The tenpence (10p) (Irish: deich pingin) was a sub-division of the Irish pound. It was introduced in Ireland on Decimal Day, 15th February 1971 and re-used the design on the florin coin first produced for the Irish Free State in 1928. Due to the similarity in size and weight, many of the old florin coins remained in circulation until the early 1990s, when the new (smaller) 10p coin was released.
|Mass||Large 11.31 g (1969-1986)
Small 5.45 g (1993-2000)
|Diameter||Large 28.5 mm
Small 22.0 mm
The Irish decimal tenpence coin matched the British tenpence coin and they were minted by The Royal Mint until the breakup with Sterling in 1978/79. Both of these coins were similar to the old Irish and British florins and these florins circulated alongside the decimal currencies of both nations until the new, smaller tenpence coins were released in 1993 and 1992, respectively.
In 1986, no tenpence coins were circulated for that year – the 6,750 that were minted were used as part of a Brilliant Uncirculated (BU) set of coins that was mostly bought up by overseas collectors. As such, the 1986 tenpence coin sells at a significant premium whenever it is offered for sale. Many of these sets were broken up due to the poor construction of the packaging, i.e. the glue seeps out and damages the folder.

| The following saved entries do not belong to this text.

Lemma withDedup_Some k uuid now d i d' : withDedup k uuid now d = (Some i, d') →
  shouldDedup k now d = None ∧ dedupMap d' !! k = Some {| key := k; ids := i; timestamp := now |} ∧
  (∀ k', k' ≠ k → dedupMap d' !! k' = dedupMap d !! k') ∧ (sound d → sound d').
Proof.
  unfold withDedup, getCorrelationId. destruct (shouldDedup k now d) eqn:E; [done|]. intros [= <- <-].
  split; [done|]. unfold registerAction. cbn [dedupMap timers correlationCounter].
  split; [apply lookup_insert_eq|]. split; [intros; by rewrite lookup_insert_ne|]. intros [Hc He Ht Ho].
  set (n := correlationCounter d + 1). fold (corrText n now). split; cbn [dedupMap timers correlationCounter correlationId]; [lia|..].
  - intros k' e [[-> <-]|[_ H]]%lookup_insert_Some; [exists n, now; cbn; split; [lia|done]|].
    destruct (He _ _ H) as (m & t & ? & ?). exists m, t. split; [lia|done].
  - intros k' c due [[= -> -> ->]|H]%elem_of_cons; [exists n, now; split; [lia|done]|].
    destruct (Ht _ _ _ H) as (m & t & ? & ?). exists m, t. split; [lia|done].
  - intros k' e c due [[-> <-]|[Hk H]]%lookup_insert_Some [Heq|H']%elem_of_cons Hcc; cbn in *; try (by simplify_eq).
    + destruct (Ht _ _ _ H') as (m & t & ? & ->). apply corrText_inj in Hcc; lia.
    + by eapply Ho.
Qed.

Lemma fireTimer_spec n d now : sound d → (∀ k c due, timers d !! n = Some (k, c, due) → due ≤ now) →
  sound (fireTimer n d) ∧
  ∀ k e, dedupMap d !! k = Some e → dedupMap (fireTimer n d) !! k = Some e ∨ timestamp e + DEDUP_WINDOW_MS ≤ now.
Proof.
  intros [Hc He Ht Ho] Hdue. unfold fireTimer. destruct (timers d !! n) as [[[k c] due]|] eqn:En; [|split; [done|auto]].
  specialize (Hdue _ _ _ eq_refl). apply list_elem_of_lookup_2 in En.
  assert (∀ x, x ∈ take n (timers d) ++ drop (S n) (timers d) → x ∈ timers d) as Hin.
  { intros x [(i & H & _)%elem_of_take|[i H]%list_elem_of_lookup_1]%elem_of_app; [by eapply list_elem_of_lookup_2|].
    rewrite lookup_drop in H. by eapply list_elem_of_lookup_2. }
  set (m := match dedupMap d !! k with Some cur => if bool_decide (correlationId (ids cur) = c) then delete k (dedupMap d) else dedupMap d | None => dedupMap d end).
  assert (∀ k' e, m !! k' = Some e → dedupMap d !! k' = Some e) as Hm.
  { intros k' e. unfold m. destruct (dedupMap d !! k); [case_bool_decide|]; try done. by intros [_ H']%lookup_delete_Some. }
  split.
  - split; cbn [dedupMap timers correlationCounter]; [done|..]; eauto.
  - intros k' e Hk. cbn [dedupMap]. unfold m. destruct (dedupMap d !! k) as [cur|] eqn:Ek; [case_bool_decide as Hcc|]; auto.
    destruct (decide (k' = k)) as [->|Hne]; [right|left; by rewrite lookup_delete_ne].
    simplify_eq. rewrite <-(Ho _ _ _ _ Ek En eq_refl). done.
Qed.

Lemma punctual_weaken clock clock' ts d : clock' ≤ clock → punctual clock ts d → punctual clock' ts d.
Proof. destruct ts; cbn; [done|]. intros ? [? ?]. split; [lia|done]. Qed.

Lemma punctual_admitted clock ts d : punctual clock ts d → Forall (λ p, clock ≤ p.2) (admitted ts d).
Proof.
  revert clock d. induction ts as [|[k u now|n now] ts IH]; intros clock d; cbn; [constructor|..].
  - intros [Hc Hp]. destruct (withDedup k u now d) as [[i|] d'].
    + constructor; [done|]. apply IH. by eapply punctual_weaken.
    + apply IH. by eapply punctual_weaken.
  - intros (Hc & _ & Hp). apply IH. by eapply punctual_weaken.
Qed.

(** An entry younger than the window keeps its key closed. *)
Lemma entry_blocks clock ts d k e : sound d → punctual clock ts d → dedupMap d !! k = Some e →
  Forall (λ p, p.1 = k → timestamp e + DEDUP_WINDOW_MS ≤ p.2) (admitted ts d).
Proof.
  revert clock d. induction ts as [|[k' u now|n now] ts IH]; intros clock d Hd Hp He; cbn in *; [constructor|..].
  - destruct Hp as [Hc Hp]. destruct (withDedup k' u now d) as [[i|] d'] eqn:E.
    + pose proof (punctual_admitted _ _ _ Hp) as Hlow. apply withDedup_Some in E as (Hn & Hk' & Hfr & Hs). cbn in Hp.
      destruct (decide (k' = k)) as [->|Hne].
      * unfold shouldDedup in Hn. rewrite He in Hn. destruct (Z.ltb_spec (now - timestamp e) DEDUP_WINDOW_MS); [done|].
        constructor; [cbn; lia|]. eapply Forall_impl; [exact Hlow|]. cbn. intros p Hle _. cbn in Hle. lia.
      * constructor; [by cbn|]. apply (IH now d'); auto. by rewrite Hfr.
    + apply withDedup_None in E as ->. by apply (IH now).
  - destruct Hp as (Hc & Hdue & Hp). destruct (fireTimer_spec n d now Hd Hdue) as [Hs Hk].
    destruct (Hk _ _ He) as [He'|Hle]; [by apply (IH now)|].
    eapply Forall_impl; [exact (punctual_admitted _ _ _ Hp)|]. cbn. intros p Hp' _. lia.
Qed.

(** However often an action is fired, and whichever timers run in between, two
    submissions of the same action are at least the window apart. *)
Theorem double_submit_prevented clock ts : punctual clock ts freshDedup →
  ForallOrdPairs (λ a b, a.1 = b.1 → a.2 + DEDUP_WINDOW_MS ≤ b.2) (admitted ts freshDedup).
Proof.
  generalize freshDedup_sound. generalize freshDedup. revert clock.
  induction ts as [|[k u now|n now] ts IH]; intros clock d Hd Hp; cbn in *; [constructor|..].
  - destruct Hp as [Hc Hp]. destruct (withDedup k u now d) as [[i|] d'] eqn:E; cbn in Hp.
    + apply withDedup_Some in E as (_ & Hk & _ & Hs). constructor; [|by apply (IH now); auto].
      eapply Forall_impl; [exact (entry_blocks now ts d' k _ (Hs Hd) Hp Hk)|]. cbn. intros p H Heq. by apply H.
    + apply withDedup_None in E as ->. by apply (IH now).
  - destruct Hp as (Hc & Hdue & Hp). apply (IH now); [|done]. by apply (fireTimer_spec n d now Hd Hdue).
Qed.

(** ** The visible list refines the confirmed one *)

Section Refinement.
Context {A P : Type} (matches : string → A → bool).
Hypothesis one_id : ∀ t t' x, matches t x = true → matches t' x = true → t = t'.

Inductive Act : Type := Begin (n : nat) (k tid : string) (patch : A → A) (pending : P) | Settle (n : nat) (succeeded : bool).

(** The store, and the actions waiting for the server. *)
Definition act (a : Act) (w : Store A P * gmap nat (Flight A)) : Store A P * gmap nat (Flight A) :=
  match a with
  | Begin n k tid patch pending => let '(f, s) := beginUpdate matches k tid patch pending w.1 in (s, <[n := f]> w.2)
  | Settle n succeeded => match w.2 !! n with Some f => (settleUpdate matches f succeeded w.1, delete n w.2) | None => w end
  end.
Definition acts (l : list Act) (w : Store A P * gmap nat (Flight A)) : Store A P * gmap nat (Flight A) := foldl (λ w a, act a w) w l.

(** The specification: what the server has confirmed, and the patches it has yet to answer. *)
Definition Spec : Type := list A * gmap nat (string * (A → A)).
Definition specAct (a : Act) (w : Spec) : Spec :=
  match a with
  | Begin n _ tid patch _ => (w.1, <[n := (tid, patch)]> w.2)
  | Settle n succeeded =>
      match w.2 !! n with
      | Some (tid, patch) => (if succeeded then replaceWith matches tid patch w.1 else w.1, delete n w.2)
      | None => w
      end
  end.
Definition specActs (l : list Act) (w : Spec) : Spec := foldl (λ w a, specAct a w) w l.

Following the successful introduction of the new 20p coin in 1986 and the new, smaller version of the 5p in 1992, it was proposed that a new, smaller version of the 10p would be also introduced into circulation … circulating in 1993.

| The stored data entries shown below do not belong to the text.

(* ===== verification/DisputeStore.v ===== *)
(** * The dispute store of the web client

    [frontend/src/stores/disputeStore.ts] over the shared operations of
    [Optimistic]; its pending table also keeps the action. *)

From S2P Require Import Prelude JsString Json Optimistic.

Record Dispute : Type := {
  id : Z; tradeId : string; initiator : string; reason : string; status : string; createdAt : string; updatedAt : string;
  resolvedAt : option string; buyerAddress : string; sellerAddress : string; amountUsdc : string }.
Definition hasTrade (tid : string) (d : Dispute) : bool := bool_decide (tradeId d = tid).
Definition resolved (d : Dispute) : Dispute :=
  {| id := id d; tradeId := tradeId d; initiator := initiator d; reason := reason d; status := "RESOLVED"; createdAt := createdAt d;
     updatedAt := updatedAt d; resolvedAt := resolvedAt d; buyerAddress := buyerAddress d; sellerAddress := sellerAddress d; amountUsdc := amountUsdc d |}.

Definition resolveKey (tid action : string) : string := ("resolve-dispute:" +:+ tid +:+ ":" +:+ action)%string.

Definition resolveDisputeOptimistic (tid action : string) (corr idem : option string) (uuid : string) (now : Z) (w : App Dispute (Ids * string))
    : Call Dispute * App Dispute (Ids * string) :=
  let k := resolveKey tid action in
  match shouldDedup k now (dedup w) with
  | Some e => (Duplicate e, w)
  | None =>
      let '(c, d1) := match corr with Some c => (c, dedup w) | None => getCorrelationId now (dedup w) end in
      let i := {| correlationId := c; idempotencyKey := default uuid idem |} in
      let '(f, s) := beginUpdate hasTrade k tid resolved (i, action) (store w) in
      (InFlight f i, {| dedup := registerAction k i now d1; store := s |})
  end.
Definition acceptDispute (tid : string) := resolveDisputeOptimistic tid "accept".
Definition rejectDispute (tid : string) := resolveDisputeOptimistic tid "reject".

(** The status and page of the request [fetchDisputes] sends. *)
Definition fetchQuery (status : option string) (n limit : option Z) (s : Store Dispute (Ids * string)) : option string * Z * Z :=
  let param := match status with Some t => Some t | None => statusFilter s end in
  (if bool_decide (param = Some "all"%string) then None else param, default (page s) n, default 10 limit).

(** ** Properties *)

(** Accepting and rejecting one dispute have keys of their own. *)
Lemma dispute_actions_differ tid a b : a ≠ b → resolveKey tid a ≠ resolveKey tid b.
Proof. intros H E. apply H. unfold resolveKey in E. injection E as E. apply (inj (String.append tid)) in E. by injection E. Qed.

Lemma registered_other k k' i now d : k ≠ k' → dedupMap (registerAction k i now d) !! k' = dedupMap d !! k'.
Proof. intros H. cbn. by rewrite lookup_insert_ne. Qed.

(** A resolution is sent unless the same action on the same trade was registered
    within the window; the other action on it never blocks it. Sent, it shows the
    dispute as resolved and keeps everything else of it; a failure restores it. *)
Theorem resolution_spec tid action corr idem uuid now (w : App Dispute (Ids * string)) :
  let '(c, w') := resolveDisputeOptimistic tid action corr idem uuid now w in
  match shouldDedup (resolveKey tid action) now (dedup w) with
  | Some e => c = Duplicate e ∧ w' = w
  | None => ∃ f i, c = InFlight f i ∧
      (∀ other, other ≠ action → dedupMap (dedup w') !! resolveKey tid other = dedupMap (dedup w) !! resolveKey tid other) ∧
      items (store w') = map (λ d, if hasTrade tid d then resolved d else d) (items (store w)) ∧
      pendingActions (store w') !! resolveKey tid action = Some (i, action) ∧
      (∀ d, List.filter (hasTrade tid) (items (store w)) = [d] → items (settleUpdate hasTrade f false (store w')) = items (store w))
  end.
Proof.
  unfold resolveDisputeOptimistic. destruct (shouldDedup _ now (dedup w)) as [e|]; [done|].
  destruct (match corr with Some c => (c, dedup w) | None => getCorrelationId now (dedup w) end) as [c d1] eqn:Ed.
  assert (dedupMap d1 = dedupMap (dedup w)) as Hd1 by (destruct corr; injection Ed as _ <-; done).
  destruct (beginUpdate _ _ _ _ _ _) as [f s] eqn:Eb. eexists f, _. split; [done|]. cbn [dedup store]. split_and!.
  - intros other Ho. rewrite registered_other by (by apply dispute_actions_differ). by rewrite Hd1.
  - injection Eb as _ <-. reflexivity.
  - injection Eb as _ <-. cbn. by rewrite lookup_insert_eq.
  - intros d Hf. injection Eb as <- <-. cbn. destruct (List.find (hasTrade tid) (items (store w))) as [x|] eqn:Ex; [|done].
    apply find_some in Ex as [Hx Hm]. assert (x = d) as -> by (assert (In x (List.filter (hasTrade tid) (items (store w)))) as Hin by (by apply List.filter_In);
      rewrite Hf in Hin; by destruct Hin as [->|[]]).
    unfold replaceWith. rewrite map_map. rewrite <-(map_id (items (store w))) at 2. apply map_ext_in. intros y Hy.
    destruct (hasTrade tid y) eqn:Ey; [|by rewrite Ey].
    assert (hasTrade tid (resolved y) = hasTrade tid y) as -> by done. rewrite Ey.
    assert (In y (List.filter (hasTrade tid) (items (store w)))) as Hin by (by apply List.filter_In). rewrite Hf in Hin. by destruct Hin as [->|[]].
Qed.

(** [all] is no filter; otherwise the given status, or the one in the store, is asked for. *)
Lemma fetchQuery_status status n limit s : (fetchQuery status n limit s).1.1 =
  match status with Some t => if bool_decide (t = "all"%string) then None else Some t
                  | None => match statusFilter s with Some t => if bool_decide (t = "all"%string) then None else Some t | None => None end end.
Proof.
  unfold fetchQuery. cbn. destruct status as [t|]; [|destruct (statusFilter s) as [t|]; [|done]];
    destruct (decide (t = "all"%string)) as [->|]; rewrite ?bool_decide_true by done; try done; by rewrite !bool_decide_false by congruence.
Qed.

Similar to the situation in 1986 when they introduced a new 20p coin, all vending machines In Ireland needed to be re-calibrated in advance of the circulation of the new (smaller) 10p coins and, with so many public phone boxes scattered around the country, Telecom Éireann engineers were issued with sample coins to test their equipment.
How rare are 1992 tenpence coins and what grades do they turn up in?
- The 1992 Irish 10p coin is exceedingly rare and only two examples are known
- No one knows the exact number minted, or the exact number returned for melting
- how many Telecom Éireann engineers were there in each county?
- how many of these engineers were involved in re-calibration of phone boxes?
- were some engineers working in more than one county?
- how many coins would each engineer need to do his/her job?
- They were used to re-calibrate vending machines so it is highly unlikely that one will be found in uncirculated condition
- They sell for about €12,000 each (but this depends on condition / grade)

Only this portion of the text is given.